第28話

たけど、彼女だけは違う。

アリスはこんな空気屁でもない。


「伯父様、今日はこれで失礼しますね。こちらで騒がしくしてると皆様にもご迷惑がかかりますし。クラブの品位を落とす行為は本意ではありません」

今の状況を興味津々に見ていたクラブの客達をぐるりと見渡しアリスは微笑んだ。


「あ..ああ。そうだね。どうだい? 一緒に飲まないかい?」

周囲を見渡してから頷いて微笑んだ上垣内氏。

隣に座る彼の息子は嬉しそうに微笑む。


「いいえ。今日は由來の仕事でやって来たのでご遠慮します。彼の仕事の邪魔はしたくないんです」

ペコッと頭を下げたアリス。

筋が通ってるアリスの言い回しに、タジタジの上垣内氏。

この人を知る人は、こんな彼を見たことないだろう。

ほんと、アリスって凄いよ。

日本の重鎮をこんな風に軽くあしらうなんてね。


「ワハハ..そう言われたらもう遇の根も出ないよ。分かった。改めて食事の日を段取りしよう。必ず連絡を入れるから来ておくれよ?」


「はい、伯父様。

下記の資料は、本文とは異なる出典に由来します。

(* ===== verification/ShortVec.v ===== *)
(** * Compact lengths

    Models [sdk/program/src/short_vec.rs]: 16-bit lengths in one to three bytes
    and vectors behind such a length, as the messages on the wire have them.
    The elements are read and written by the codec of their type.  Every length
    has one encoding, and decoding accepts nothing else. *)

From S2P Require Import Prelude Account Serial.
From Stdlib Require Import Strings.Byte.

Module short_vec.

Definition u16_max : Z := 2 ^ 16 - 1.
Definition is_u16 (x : Z) : Prop := 0 <= x <= u16_max.

Inductive VisitStatus : Type := Done (v : Z) | More (v : Z).

Inductive VisitError : Type :=
  | TooLong (n : nat)
  | TooShort (n : nat)
  | Overflow (v : Z)
  | Alias
  | ByteThreeContinues.

Definition MAX_ENCODING_LENGTH : nat := 3.

(** The bytes of a length; three rounds shift out every 16-bit value. *)
Fixpoint short_u16_loop (fuel : nat) (rem_val : Z) : list byte :=
  match fuel with
  | 0%nat => []
  | S fuel' =>
      let elem := Z.land rem_val 0x7f in
      let rem_val := Z.shiftr rem_val 7 in
      if rem_val =? 0 then [byte_of_Z elem]
      else byte_of_Z (Z.lor elem 0x80) :: short_u16_loop fuel' rem_val
  end.

Definition ShortU16_serialize (v : Z) : list byte := short_u16_loop MAX_ENCODING_LENGTH v.

Definition visit_byte (elem val : Z) (nth_byte : nat) : res VisitError VisitStatus :=
  if (elem =? 0) && negb (bool_decide (nth_byte = 0%nat)) then Err Alias
  else
    let elem_val := Z.land elem 0x7f in
    let elem_done := Z.land elem 0x80 =? 0 in
    if bool_decide (MAX_ENCODING_LENGTH ≤ nth_byte)%nat then Err (TooLong (S nth_byte))
    else if bool_decide (nth_byte = MAX_ENCODING_LENGTH - 1)%nat && negb elem_done then Err ByteThreeContinues
    else
      let shift := Z.min (Z.of_nat nth_byte * 7) u32_max in
      let elem_val := if shift <? 32 then wrap32 (Z.shiftl elem_val shift) else u32_max in
      let new_val := Z.lor val elem_val in
      if new_val <=? u16_max
      then Ok (if elem_done then Done new_val else More new_val)
      else Err (Overflow new_val).
(* ===== verification/Features.v ===== *)
(** * Features and native program ids

    The feature gates of [sdk/src/feature_set.rs] the modelled programs read,
    and the ids of the native programs and sysvars they compare with. *)

From S2P Require Import Prelude Account.

Module feature_set.
Definition check_program_owner : Pubkey :=
  Eval vm_compute in declare_id "5XnbR5Es9YXEARRuP6mdvoxiW3hx5atNNeBmwVd8P3QD".
Definition check_init_vote_data : Pubkey :=
  Eval vm_compute in declare_id "3ccR6QpxGYsAbWyfevEtBNGfWV4xBffxRj2tD6A9i39F".
Definition vote_stake_checked_instructions : Pubkey :=
  Eval vm_compute in declare_id "BcWknVcgvonN8sL4HE4XFuEVgfcee5MwxWPAgP6ZV89X".
Definition stake_program_v4 : Pubkey :=
  Eval vm_compute in declare_id "Dc7djyhP9aLfdq2zktpvskeAjpG56msCU1yexpxXiWZb".
Definition require_custodian_for_locked_stake_authorize : Pubkey :=
  Eval vm_compute in declare_id "D4jsDcXaqdW8tDAWn8H4R25Cdns2YwLneujSL1zvjW6R".
Definition dedupe_config_program_signers : Pubkey :=
  Eval vm_compute in declare_id "8kEuAshXLsgkUEdcFVLqrjCGGHVWFW99ZZpxvAzzMtBp".
Definition instructions_sysvar_enabled : Pubkey :=
  Eval vm_compute in declare_id "EnvhHCLvg55P7PDtbvR1NwuTuAeodqpusV3MR5QEK8gs".
Definition updated_verify_policy : Pubkey :=
  Eval vm_compute in declare_id "k15tVxtkgsmo7dy6iJ56N5hBCxuQAtqRgYwoTDuwbia".
Definition neon_evm_compute_budget : Pubkey :=
  Eval vm_compute in declare_id "GLrVvDPkQi5PMYUrsYWT9doZhSHr1BVZXqj5DbFps3rS".
Definition tx_wide_compute_cap : Pubkey :=
  Eval vm_compute in declare_id "5ekBxc8itEnPv4NzGJtr8BVVQLNMQuLMNQQj7pHoLNZ9".
Definition system_transfer_zero_check : Pubkey :=
  Eval vm_compute in declare_id "BrTR9hzw4WBGFP65AJMbpAo64DcA3U6jdPSga9fMV5cS".
Definition consistent_recent_blockhashes_sysvar : Pubkey :=
  Eval vm_compute in declare_id "3h1BQWPDS5veRsq6mDBWruEpgPxRJkfwGexg5iiQ9mYg".
Definition no_overflow_rent_distribution : Pubkey :=
  Eval vm_compute in declare_id "4kpdyrcj5jS47CZb2oJGfVxjYbsMm2Kx97gFyZrxxwXz".
Definition rent_for_sysvars : Pubkey :=
  Eval vm_compute in declare_id "BKCPBQQBZqggVnFso5nQ8rQ4RwwogYwjuUt9biBjxwNF".
End feature_set.

Definition vote_program_id : Pubkey :=
  Eval vm_compute in declare_id "Vote111111111111111111111111111111111111111".
Definition stake_program_id : Pubkey :=
  Eval vm_compute in declare_id "Stake11111111111111111111111111111111111111".
Definition stake_config_id : Pubkey :=
  Eval vm_compute in declare_id "StakeConfig11111111111111111111111111111111".
Definition config_program_id : Pubkey :=
  Eval vm_compute in declare_id "Config1111111111111111111111111111111111111".
Definition system_program_id : Pubkey :=
  Eval vm_compute in declare_id "11111111111111111111111111111111".
Definition neon_evm_program_id : Pubkey :=
  Eval vm_compute in declare_id "eeLSJgWzzxrqKv1UxtRVVH8FX3qCQWUs9QuAjJpETGU".
Definition feature_program_id : Pubkey :=
  Eval vm_compute in declare_id "Feature111111111111111111111111111111111111".
Definition native_loader_id : Pubkey :=
  Eval vm_compute in declare_id "NativeLoader1111111111111111111111111111111".
Definition bpf_loader_id : Pubkey :=
  Eval vm_compute in declare_id "BPFLoader2111111111111111111111111111111111".
Definition bpf_loader_deprecated_id : Pubkey :=
  Eval vm_compute in declare_id "BPFLoader1111111111111111111111111111111111".
Definition compute_budget_program_id : Pubkey :=
  Eval vm_compute in declare_id "ComputeBudget111111111111111111111111111111".
Definition bpf_loader_upgradeable_id : Pubkey :=
  Eval vm_compute in declare_id "BPFLoaderUpgradeab1e11111111111111111111111".
Definition incinerator_id : Pubkey :=
  Eval vm_compute in declare_id "1nc1nerator11111111111111111111111111111111".
Definition secp256k1_program_id : Pubkey :=
  Eval vm_compute in declare_id "KeccakSecp256k11111111111111111111111111111".

(** The owner of the sysvar accounts, and their addresses. *)
Definition sysvar_program_id : Pubkey :=
  Eval vm_compute in declare_id "Sysvar1111111111111111111111111111111111111".
Definition sysvar_slot_hashes_id : Pubkey :=
  Eval vm_compute in declare_id "SysvarS1otHashes111111111111111111111111111".
Definition sysvar_stake_history_id : Pubkey :=
  Eval vm_compute in declare_id "SysvarStakeHistory1111111111111111111111111".
Definition sysvar_epoch_schedule_id : Pubkey :=
  Eval vm_compute in declare_id "SysvarEpochSchedu1e111111111111111111111111".
Definition sysvar_fees_id : Pubkey :=
  Eval vm_compute in declare_id "SysvarFees111111111111111111111111111111111".
Definition sysvar_recent_blockhashes_id : Pubkey :=
  Eval vm_compute in declare_id "SysvarRecentB1ockHashes11111111111111111111".
Definition sysvar_rewards_id : Pubkey :=
  Eval vm_compute in declare_id "SysvarRewards111111111111111111111111111111".
Definition sysvar_slot_history_id : Pubkey :=
  Eval vm_compute in declare_id "SysvarS1otHistory11111111111111111111111111".
Definition sysvar_instructions_id : Pubkey :=
  Eval vm_compute in declare_id "Sysvar1nstructions1111111111111111111111111".
(** A hit is a hit, whatever the order of the list. *)
Lemma binary_search_loop_hit {A} (f : A → comparison) (l : list A) fuel sz lo hi i x :
  binary_search_loop f l fuel sz lo hi = inl i → l !! i = Some x → f x = Eq.
Proof.
  revert sz lo hi. induction fuel as [|fuel IH]; intros sz lo hi H Hx; [done|].
  cbn [binary_search_loop] in H. destruct (decide (lo < hi)%nat); [|done].
  destruct (l !! (lo + sz / 2)%nat) as [y|] eqn:Ey; [|done].
  destruct (f y) eqn:Ef; [congruence|by eapply IH..].
Qed.

Lemma decreasing_search_sorted {V} (l : list (Z * V)) k :
  decreasing_keys l → search_sorted (λ probe, k ?= probe.1) l.
Proof.
  intros Hd i j x y Hij Hx Hy. pose proof (StronglySorted_lookup _ _ _ _ _ _ Hd Hij Hx Hy) as H.
  cbn in H. split; intros Hc.
  - apply Z.compare_gt_iff. destruct (Z.compare_spec k x.1); [lia|done|lia].
  - apply Z.compare_lt_iff. destruct (Z.compare_spec k y.1); [lia|lia|done].
Qed.

(** ** The sorted histories *)

Section history.
Context {V : Type}.
Implicit Types l : list (Z * V).

(** The reference insertion: newer entries, the new one, older entries. *)
Definition history_insert l k (v : V) : list (Z * V) :=
  filter (λ x, k < x.1) l ++ (k, v) :: filter (λ x, x.1 < k) l.

Lemma filter_app_split (P : Z * V → Prop) `{!∀ x, Decision (P x)} l1 l2 :
  Forall P l1 → Forall (λ x, ¬ P x) l2 → filter P (l1 ++ l2) = l1.
Proof.
  intros H1 H2. rewrite filter_app, (filter_all_id P l1 H1).
  replace (filter P l2) with (@nil (Z * V)); [by rewrite app_nil_r|].
  induction H2; [done|]. by rewrite filter_cons_False.
Qed.

(** A list cut where the keys pass [k]. *)
Lemma history_insert_split l1 l2 o k v :
  Forall (λ x, k < x.1) l1 → Forall (λ x, x.1 < k) l2 → Forall (λ x, x.1 = k) o →
  history_insert (l1 ++ o ++ l2) k v = l1 ++ (k, v) :: l2.
Proof.
  intros H1 H2 Ho. unfold history_insert. rewrite filter_app_split; [|done|].
  2:{ apply Forall_app; split; eapply Forall_impl; [exact Ho| |exact H2|]; cbn; intros; lia. }
  f_equal. f_equal. rewrite !filter_app, (filter_all_id _ l2) by done.
  assert (Hn : ∀ m : list (Z * V), Forall (λ x, k <= x.1) m → filter (λ x, x.1 < k) m = []).
  { induction 1; [done|]. rewrite filter_cons_False by lia. done. }
  rewrite !Hn; [done|eapply Forall_impl; [exact Ho|cbn; lia]|eapply Forall_impl; [exact H1|cbn; lia]].
Qed.

Lemma Forall_take_lookup (P : Z * V → Prop) l i :
  (∀ j x, (j < i)%nat → l !! j = Some x → P x) → Forall P (take i l).
Proof. intros H. apply Forall_lookup. intros j x [Hx Hj]%lookup_take_Some. eauto. Qed.

Lemma Forall_drop_lookup (P : Z * V → Prop) l i :
  (∀ j x, (i <= j)%nat → l !! j = Some x → P x) → Forall P (drop i l).
Proof. intros H. apply Forall_lookup. intros j x. rewrite lookup_drop. apply H. lia. Qed.

Lemma assoc_add_insert l k v :
  decreasing_keys l → assoc_add l k v = take MAX_ENTRIES (history_insert l k v).
Proof.
  intros Hd. unfold assoc_add. f_equal.
  pose proof (binary_search_by_result _ _ (decreasing_search_sorted l k Hd)) as Hr.
  destruct (binary_search_by _ l) as [i|i]; cbn in Hr.
  - destruct Hr as (x & Hx & Heq%Z.compare_eq).
    rewrite (insert_take_drop l i) by (by eapply lookup_lt_Some).
    rewrite <- (take_drop_middle l i x Hx) at 3. symmetry.
    apply (history_insert_split _ _ [x]); [| |by constructor].
    + apply Forall_take_lookup. intros j y Hj Hy.
      pose proof (StronglySorted_lookup _ _ _ _ _ _ Hd Hj Hy Hx) as H. cbn in H. lia.
    + apply Forall_drop_lookup. intros j y Hj Hy.
      pose proof (StronglySorted_lookup _ _ i j _ _ Hd ltac:(lia) Hx Hy) as H. cbn in H. lia.
  - destruct Hr as (Hi & Hlt & Hgt). unfold vec_insert.
    rewrite <- (take_drop i l) at 3. symmetry. apply (history_insert_split _ _ []); [| |done].
    + apply Forall_take_lookup. intros j y Hj Hy. by apply Z.compare_lt_iff, (Hlt j).
    + apply Forall_drop_lookup. intros j y Hj Hy. by apply Z.compare_gt_iff, (Hgt j).
Qed.

Lemma assoc_get_elem l k v : decreasing_keys l → assoc_get l k = Some v ↔ (k, v) ∈ l.
Proof.
  intros Hd. unfold assoc_get.
  pose proof (binary_search_by_result _ _ (decreasing_search_sorted l k Hd)) as Hr.
  destruct (binary_search_by _ l) as [i|i]; cbn in Hr.
  - destruct Hr as ([k' v'] & Hx & Heq%Z.compare_eq). cbn in Heq. subst k'. rewrite Hx. cbn.
    apply list_elem_of_lookup_2 in Hx. split; [by intros [= <-]|]. intros Hv. f_equal.
    by eapply decreasing_keys_unique.
  - destruct Hr as (Hi & Hlt & Hgt). split; [done|]. intros [j Hj]%list_elem_of_lookup.
    destruct (decide (j < i)%nat).
    + specialize (Hlt j _ ltac:(done) Hj). cbn in Hlt. rewrite Z.compare_refl in Hlt. done.
    + specialize (Hgt j _ ltac:(lia) Hj). cbn in Hgt. rewrite Z.compare_refl in Hgt. done.
Qed.

Lemma decreasing_filter (P : Z * V → Prop) `{!∀ x, Decision (P x)} l :
  decreasing_keys l → decreasing_keys (filter P l).
Proof.
  unfold decreasing_keys. induction 1 as [|x l Hs IH HF]; [constructor|].
  rewrite filter_cons. destruct (decide (P x)); [|done]. constructor; [done|].
  apply Forall_forall. intros y [_ Hy]%list_elem_of_filter. by apply (proj1 (Forall_forall _ _) HF).
Qed.

Lemma history_insert_decreasing l k v : decreasing_keys l → decreasing_keys (history_insert l k v).
Proof.
  intros Hd. unfold history_insert, decreasing_keys. apply StronglySorted_app. split_and!.
  - intros x1 x2 [H1 _]%list_elem_of_filter [->|[H2 _]%list_elem_of_filter]%elem_of_cons; cbn; lia.
  - by apply (decreasing_filter _ l).
  - constructor; [by apply (decreasing_filter _ l)|].
    apply Forall_forall. by intros y [H _]%list_elem_of_filter.
Qed.

Lemma decreasing_take l n : decreasing_keys l → decreasing_keys (take n l).
Proof.
  unfold decreasing_keys. intros H. revert n. induction H as [|x l Hs IH HF]; intros [|n]; cbn;
    constructor; [done|]. by apply Forall_take.
Qed.

(** [SlotHashes::add] and [StakeHistory::add] insert at the place the
    bisection finds and drop what is past 512 entries: on a history in
    decreasing key order the result is again in that order, has at most 512
    entries, and is the newest 512 of the old entries with the new one; and
    [get] finds exactly the entries present. *)
Theorem history_add_get l k v k' v' :
  decreasing_keys l →
  decreasing_keys (assoc_add l k v) ∧ (length (assoc_add l k v) <= MAX_ENTRIES)%nat ∧
  assoc_add l k v = take MAX_ENTRIES (history_insert l k v) ∧
  (assoc_get (assoc_add l k v) k' = Some v' ↔ (k', v') ∈ assoc_add l k v).
Proof.
  intros Hd. pose proof (assoc_add_insert l k v Hd) as Heq.
  assert (Hd' : decreasing_keys (assoc_add l k v))
    by (rewrite Heq; by apply decreasing_take, history_insert_decreasing).
  split_and!; [done| |done|by apply assoc_get_elem]. rewrite Heq, length_take. lia.
Qed.
End history.

Lemma history_add_get_witness :
  decreasing_keys [(9, 1); (4, 2)] ∧ assoc_get (assoc_add [(9, 1); (4, 2)] 7 3) 7 = Some 3.
Proof.
  assert (H : decreasing_keys [(9, 1); (4, 2)]) by (repeat constructor; cbn; lia).
  split; [exact H|]. apply (history_add_get [(9, 1); (4, 2)] 7 3 7 3 H).
  vm_compute. right. left.
Defined.

(** ** The epoch schedule *)

Lemma trailing_zeros_pow2 n : 0 <= n → trailing_zeros64 (2 ^ n) = n.
Proof.
  revert n. apply natlike_ind; [done|]. intros n Hn IH. rewrite Z.pow_succ_r by done.
  assert (0 < 2 ^ n) by (apply Z.pow_pos_nonneg; lia).
  destruct (2 ^ n) as [|p|p]; [lia| |lia]. change (2 * Z.pos p) with (Z.pos p~0).
  unfold trailing_zeros64 in *. cbn [pos_trailing_zeros]. lia.
Qed.

Lemma next_power_of_two_exp x :
  1 < x <= 2 ^ 63 →
  ∃ m, 1 <= m <= 63 ∧ next_power_of_two64 x = 2 ^ m ∧ 2 ^ (m - 1) < x <= 2 ^ m.
Proof.
  intros Hx. exists (Z.log2_up x). pose proof (Z.log2_up_spec x ltac:(lia)) as [H1 H2].
  rewrite Z.sub_1_r. assert (Hm : Z.log2_up x <= 63).
  { rewrite <- (Z.log2_up_pow2 63) by lia. apply Z.log2_up_le_mono. lia. }
  assert (0 < Z.log2_up x) by (apply Z.log2_up_pos; lia).
  split_and!; [lia..| |done|done]. unfold next_power_of_two64. apply wrap64_id.
  split; [apply Z.pow_nonneg; lia|]. pose proof (Z.pow_le_mono_r 2 _ _ ltac:(lia) Hm).
  unfold u64_max. lia.
Qed.

(** The warm-up epochs double from 32 slots until [2^L] is reached. *)
Definition schedule_exp (es : EpochSchedule) (L : Z) : Prop :=
  5 <= L <= 63 ∧ first_normal_epoch es = L - 5 ∧ first_normal_slot es = 2 ^ L - 32.

Lemma schedule_custom_exp spe off w es :
  EpochSchedule_custom spe off w = Some es → spe <= 2 ^ 63 →
  slots_per_epoch es = spe ∧ 32 <= spe ∧ ∃ L, schedule_exp es L.
Proof.
  unfold EpochSchedule_custom, MINIMUM_SLOTS_PER_EPOCH. intros H Hs.
  destruct (Z.ltb_spec spe 32); [done|]. destruct w; simplify_eq/=; (split_and!; [done..|]); [|exists 5; done].
  destruct (next_power_of_two_exp spe) as (m & Hm & -> & Hlo & Hhi); [lia|].
  rewrite trailing_zeros_pow2 by lia. exists m. unfold schedule_exp, saturating_sub. cbn.
  assert (5 <= m). { destruct (Z.le_gt_cases 5 m); [done|].
    pose proof (Z.pow_le_mono_r 2 m 4 ltac:(lia) ltac:(lia)). lia. }
  pose proof (Z.pow_le_mono_r 2 5 m ltac:(lia) ltac:(lia)). split_and!; lia.
Qed.

Lemma pow_ineq m n : 0 <= m <= n → 1 <= 2 ^ m <= 2 ^ n.
Proof.
  intros. pose proof (Z.pow_le_mono_r 2 0 m ltac:(lia) ltac:(lia)).
  pose proof (Z.pow_le_mono_r 2 m n ltac:(lia) ltac:(lia)). lia.
Qed.

(** The warm-up length and first slot, with no saturation below [2^63]. *)
Lemma warmup_len e :
  0 <= e <= 58 →
  saturating_pow64 2 (saturating_add32 e 5) = 2 ^ (e + 5).
Proof.
  intros He. unfold saturating_add32, u32_max. rewrite Z.min_l by lia. unfold saturating_pow64. apply Z.min_l.
  pose proof (pow_ineq (e + 5) 63 ltac:(lia)). unfold u64_max. lia.
Qed.

Lemma warmup_first es L e :
  schedule_exp es L → 0 <= e <= L - 5 → get_first_slot_in_epoch es e = 2 ^ (e + 5) - 32.
Proof.
  intros (HL & HE & _) He. unfold get_first_slot_in_epoch. rewrite HE.
  destruct (Z.leb_spec e (L - 5)); [|lia]. unfold MINIMUM_SLOTS_PER_EPOCH.
  rewrite wrap32_id by (unfold is_u32, u32_max; lia).
  pose proof (pow_ineq e 58 ltac:(lia)). rewrite Z.pow_add_r by lia. change (2 ^ 5) with 32.
  unfold saturating_pow64, saturating_sub, saturating_mul64, u64_max. lia.
Qed.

楽しみにしてますね」

そして、こんな風に愛らしく微笑まれたら、上垣内氏じゃなくても全てを許してしまいたくなるよ。

周囲の客から漏れでた溜め息。


「宇佐美君と言ったね?」

上垣内氏の視線は鋭く変わって由來に向かう。


「亜理子を頼みますよ。この子は義理姉が大切にしていた孫娘だ。私の孫だと言っても過言じゃない」


「はい」


「大切にしてやっておくれ。そしてこの子の為ならば上垣内はどんな力添えも惜しまないと言う事を忘れないでほしい」

上垣内氏の目は嘘なんて言ってない。

もちろん、その場のノリで出た言葉でもない。


「肝に命じておきます。亜理子を俺の手で幸せにすることを誓います」

由來は真摯に答えていた。

そんな由來に、周りのキャストの女の子達は悲鳴にも似た吐息を漏らす。

アリスは少し照れ臭そうに由來を見上げながらも、どこか嬉しそうだ。


「君は頼もしい男だ。では次回会うのを楽しみにしたいるよ。アリス、連絡するからね」

由來に向かってた視線は柔らかいものに変わるとアリスへと向いた。


「はい。伯父様。では、失礼します。由來行こう」

アリスはとても綺麗に頭を下げてから、由來へと視線を向けた。